Two extra days in production or in engineering will add two
days to the lead time. Other cause & effect linkages are not
so apparent. Combining batches at any step often increases the
lead time of all flows that use that step, or are fed by that
step.
Identify Opportunities For Improvement
To achieve our vision and objectives, we must
decide what needs to happen to improve our internal results
(time/money) or our external results (sales/service). These
improvements can be guided by the following:
The Flow Concepts
Given: The goal of the organization is making
money now and in the future.
Assumption: The products and services the
organization offers meet an external demand in the marketplace
relative to price, quality and delivery.
Therefore
The organization must produce these products
and services at a low enough real cost to allow us to make money. Any
activity that does not provide value to the customer or to the
organization should be eliminated.
The movement of products and services to
customers in the shortest possible time will turn investment into
profit in the shortest possible time. Any activity that adds
value to the products and services, or processes the order must be
speeded up.
Maximizing the value of our products and
services, simultaneously with the above two conditions, will
maximize our profit. Opportunities to improve the quality of
internal and external activities and of their results must be
continuously searched for at all levels of the organization.
What to Measure
Measures deal with Magnitude—the absolute and
relative values of velocity, complexity, stability, control, and
investment. Measures deal with Flow—the time or rate of moving
information, decisions, paper, and material. Measures quantify
Impact—the loss of time, material, control, and reputation.

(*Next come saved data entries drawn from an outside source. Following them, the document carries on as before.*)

Lemma match_fold_position (l : list packet) st :
  position (fold_left match_step l st) = (position st + length l)%nat.
Proof.
  revert st. induction l as [| pkt l IH]; intros st; simpl.
  - lia.
  - rewrite IH, match_step_position. lia.
Qed.

Lemma match_loop_position (l : list packet) :
  position (match_loop l) = length l.
Proof. unfold match_loop. rewrite match_fold_position. reflexivity. Qed.

Lemma match_step_untouched st pkt k :
  ~ touches pkt k -> pending (match_step st pkt) !! k = pending st !! k.
Proof.
  intros Hk. unfold match_step.
  destruct (echo_request_key pkt) as [k' |] eqn:Hq; simpl.
  - apply lookup_insert_ne. intros ->. apply Hk. left. exact Hq.
  - destruct (echo_reply_key pkt) as [k' |] eqn:Hr; [| reflexivity].
    destruct (pending st !! k'); [| reflexivity]. simpl.
    apply lookup_delete_ne. intros ->. apply Hk. right. exact Hr.
Qed.

Lemma match_fold_untouched (l : list packet) st k :
  Forall (fun p => ~ touches p k) l ->
  pending (fold_left match_step l st) !! k = pending st !! k.
Proof.
  intros Hl. revert st. induction Hl as [| pkt l Hpkt _ IH]; intros st; simpl.
  - reflexivity.
  - rewrite IH. apply match_step_untouched, Hpkt.
Qed.

Lemma match_step_pairs_grow st pkt :
  exists more, pairs (match_step st pkt) = pairs st ++ more.
Proof.
  unfold match_step.
  destruct (echo_request_key pkt); [exists []; simpl; symmetry; apply app_nil_r |].
  destruct (echo_reply_key pkt); [| exists []; simpl; symmetry; apply app_nil_r].
  destruct (pending st !! _) as [i |]; simpl.
  - eexists. reflexivity.
  - exists []. symmetry. apply app_nil_r.
Qed.

Lemma match_fold_pairs_grow (l : list packet) st :
  exists more, pairs (fold_left match_step l st) = pairs st ++ more.
Proof.
  revert st. induction l as [| pkt l IH]; intros st; simpl.
  - exists []. symmetry. apply app_nil_r.
  - destruct (IH (match_step st pkt)) as [more2 ->].
    destruct (match_step_pairs_grow st pkt) as [more1 ->].
    exists (more1 ++ more2). symmetry. apply app_assoc.
Qed.

Lemma not_echo_touches_nothing pkt k : not_echo pkt -> ~ touches pkt k.
Proof. intros [Hq Hr] [T | T]; congruence. Qed.

Lemma latency_fold_not_echo (l : list packet) st :
  Forall not_echo l -> fold_left latency_step l st = st.
Proof.
  intros Hl. revert st. induction Hl as [| pkt l Hpkt _ IH]; intros st; simpl.
  - reflexivity.
  - rewrite latency_step_not_echo by exact Hpkt. apply IH.
Qed.

Lemma latency_fold_requests (l : list packet) st :
  Forall (fun p => is_Some (echo_request_key p)) l ->
  rtt_list (fold_left latency_step l st) = rtt_list st.
Proof.
  intros Hl. revert st. induction Hl as [| pkt l [k Hk] _ IH]; intros st; simpl.
  - reflexivity.
  - rewrite IH, (latency_step_request _ _ _ Hk). reflexivity.
Qed.

(** A request, then packets that leave its key alone, then the reply:
    the two positions are paired. *)
Lemma isolated_pair_matched pre mid post request reply k :
  echo_request_key request = Some k ->
  echo_reply_key reply = Some k ->
  Forall (fun p => ~ touches p k) mid ->
  (length pre, (length pre + S (length mid))%nat)
    ∈ matched_pairs (pre ++ request :: mid ++ reply :: post).
Proof.
  intros Hq Hr Hmid. unfold matched_pairs, match_loop.
  rewrite fold_left_app. simpl. rewrite fold_left_app. simpl.
  fold (match_loop pre).
  set (s2 := match_step (match_loop pre) request).
  set (s3 := fold_left match_step mid s2).
  assert (Hpend : pending s3 !! k = Some (length pre)).
  { unfold s3. rewrite (match_fold_untouched _ _ _ Hmid).
    unfold s2, match_step. rewrite Hq. simpl.
    rewrite lookup_insert_eq, match_loop_position. reflexivity. }
  assert (Hpos : position s3 = (length pre + S (length mid))%nat).
  { unfold s3. rewrite match_fold_position. unfold s2.
    rewrite match_step_position, match_loop_position. lia. }
  destruct (match_fold_pairs_grow post (match_step s3 reply)) as [more ->].
  apply elem_of_app. left.
  unfold match_step at 1. rewrite (reply_is_no_request _ _ Hr), Hr, Hpend. simpl.
  rewrite Hpos. apply elem_of_app. right. apply list_elem_of_singleton. reflexivity.
Qed.

(** A matched pair occupies one place in the sample list, and no other
    sample uses its request or its reply. *)
Lemma matched_pair_sample (pow_half : Q -> Q) (trace : list packet) i j :
  (i, j) ∈ matched_pairs trace ->
  exists n request reply,
    matched_pairs trace !! n = Some (i, j) /\
    trace !! i = Some request /\ trace !! j = Some reply /\
    latency_samples (analyze_packets pow_half trace) !! n
      = Some ((pkt_time reply - pkt_time request) * 1000) /\
    forall n' i' j', matched_pairs trace !! n' = Some (i', j') ->
      i' = i \/ j' = j -> n' = n.
Proof.
  intros Hin. pose proof (latency_loop_match_loop trace) as H.
  destruct (inv_pairs _ _ _ H i j Hin) as (_ & p & q & k & Hp & Hq & _).
  apply list_elem_of_lookup in Hin as [n Hn].
  exists n, p, q. split; [exact Hn |]. split; [exact Hp |]. split; [exact Hq |].
  split.
  - rewrite analyze_samples, (inv_rtts _ _ _ H), list_lookup_fmap.
    fold (matched_pairs trace). rewrite Hn. simpl.
    rewrite (pair_rtt_lookup _ _ _ _ _ Hp Hq). reflexivity.
  - intros n' i' j' Hn' [-> | ->].
    + apply (NoDup_lookup _ n' n i (inv_nodup_requests _ _ _ H));
        rewrite list_lookup_fmap; fold (matched_pairs trace);
        [rewrite Hn' | rewrite Hn]; reflexivity.
    + apply (NoDup_lookup _ n' n j (inv_nodup_replies _ _ _ H));
        rewrite list_lookup_fmap; fold (matched_pairs trace);
        [rewrite Hn' | rewrite Hn]; reflexivity.
Qed.

Lemma lookup_request_position (pre rest : list packet) request :
  (pre ++ request :: rest) !! length pre = Some request.
Proof. apply list_lookup_middle. reflexivity. Qed.

Lemma lookup_reply_position (pre mid post : list packet) request reply :
  (pre ++ request :: mid ++ reply :: post) !! (length pre + S (length mid))%nat
  = Some reply.
Proof.
  replace (pre ++ request :: mid ++ reply :: post)
    with ((pre ++ request :: mid) ++ reply :: post)
    by (rewrite <- app_assoc; reflexivity).
  apply list_lookup_middle. rewrite length_app. reflexivity.
Qed.

(** The source loop on a request and its reply among packets it skips. *)
Lemma latency_loop_single_exchange pre mid post request reply k :
  echo_request_key request = Some k ->
  echo_reply_key reply = Some k ->
  Forall not_echo pre -> Forall not_echo mid -> Forall not_echo post ->
  rtt_list (latency_loop (pre ++ request :: mid ++ reply :: post))
  = [(pkt_time reply - pkt_time request) * 1000].
Proof.
  intros Hq Hr Hpre Hmid Hpost. unfold latency_loop.
  rewrite fold_left_app. simpl. rewrite fold_left_app. simpl.
  rewrite (latency_fold_not_echo post) by exact Hpost.
  rewrite (latency_fold_not_echo mid) by exact Hmid.
  rewrite (latency_fold_not_echo pre) by exact Hpre.
  rewrite (latency_step_request _ _ _ Hq), (latency_step_reply _ _ _ Hr).
  simpl. rewrite lookup_insert_eq. reflexivity.
Qed.

(** ** Request/reply matching *)

(** C2.  The samples are, in order, the round-trip times of the matched
    pairs.  In every matched pair the reply stands strictly later in the
    trace than the request and answers it (addresses swapped, same
    identifier and sequence number); no packet between the two is a
    request or a reply under the same key, so the first reply wins; no
    request and no reply belongs to two pairs.  Requests that are still
    pending when the trace ends change nothing in the result. *)
Theorem samples_are_matched_pairs (pow_half : Q -> Q) (trace : list packet) :
  latency_samples (analyze_packets pow_half trace)
    = pair_rtt trace <$> matched_pairs trace /\
  (forall i j, (i, j) ∈ matched_pairs trace ->
     (i < j)%nat /\
     exists request reply,
       trace !! i = Some request /\ trace !! j = Some reply /\
       answers request reply /\
       pair_rtt trace (i, j) = (pkt_time reply - pkt_time request) * 1000 /\
       forall m x k, (i < m < j)%nat -> trace !! m = Some x ->
         echo_request_key request = Some k -> ~ touches x k) /\
  NoDup (matched_pairs trace).*1 /\
  NoDup (matched_pairs trace).*2 /\
  (forall unanswered,
     Forall (fun p => is_Some (echo_request_key p)) unanswered ->
     latency_samples (analyze_packets pow_half (trace ++ unanswered))
     = latency_samples (analyze_packets pow_half trace)).
Proof.
  pose proof (latency_loop_match_loop trace) as H.
  split; [rewrite analyze_samples; exact (inv_rtts _ _ _ H) |].
  split.
  { intros i j Hin.
    destruct (inv_pairs _ _ _ H i j Hin)
      as ([Hij _] & p & q & k & Hp & Hq & Hpk & Hqk & Hbetween).
    split; [exact Hij |]. exists p, q.
    split; [exact Hp |]. split; [exact Hq |].
    split; [exact (reply_answers_request _ _ _ Hpk Hqk) |].
    split; [exact (pair_rtt_lookup _ _ _ _ _ Hp Hq) |].
    intros m x k' Hm Hx Hk'. rewrite Hpk in Hk'. injection Hk' as <-.
    exact (Hbetween m x Hm Hx). }
  split; [exact (inv_nodup_requests _ _ _ H) |].
  split; [exact (inv_nodup_replies _ _ _ H) |].
  intros unanswered Hun. rewrite !analyze_samples.
  unfold latency_loop. rewrite fold_left_app.
  apply latency_fold_requests, Hun.
Qed.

Measures monitor Trends—the direction and speed of change in
operating results.
Globally, a company begins with a definition of
what's happening now and of what needs to happen. High-level
targets and measures are designated to stimulate and track
progress. Links to lower-level activities are established. Clear
expectations for results are communicated and monitoring measures
agreed on. Local measures must be consistent, fair,
understandable, objective, and relatively easy to get and use.
• Magnitude—The absolute or relative
values of elements or things. Measured in units of dollars,
hours, items, quantities, or occurrences. Compare expectations
with results in ratios or percentages. Specific opportunities
should be looked for in the following areas:
— Velocity—Something takes too long.
Measures: Mfg cycle time, queue time, movement time, value-added
versus non value-added time, inventory turns, total elapsed
time, accounts receivable aging, process time, set-up time.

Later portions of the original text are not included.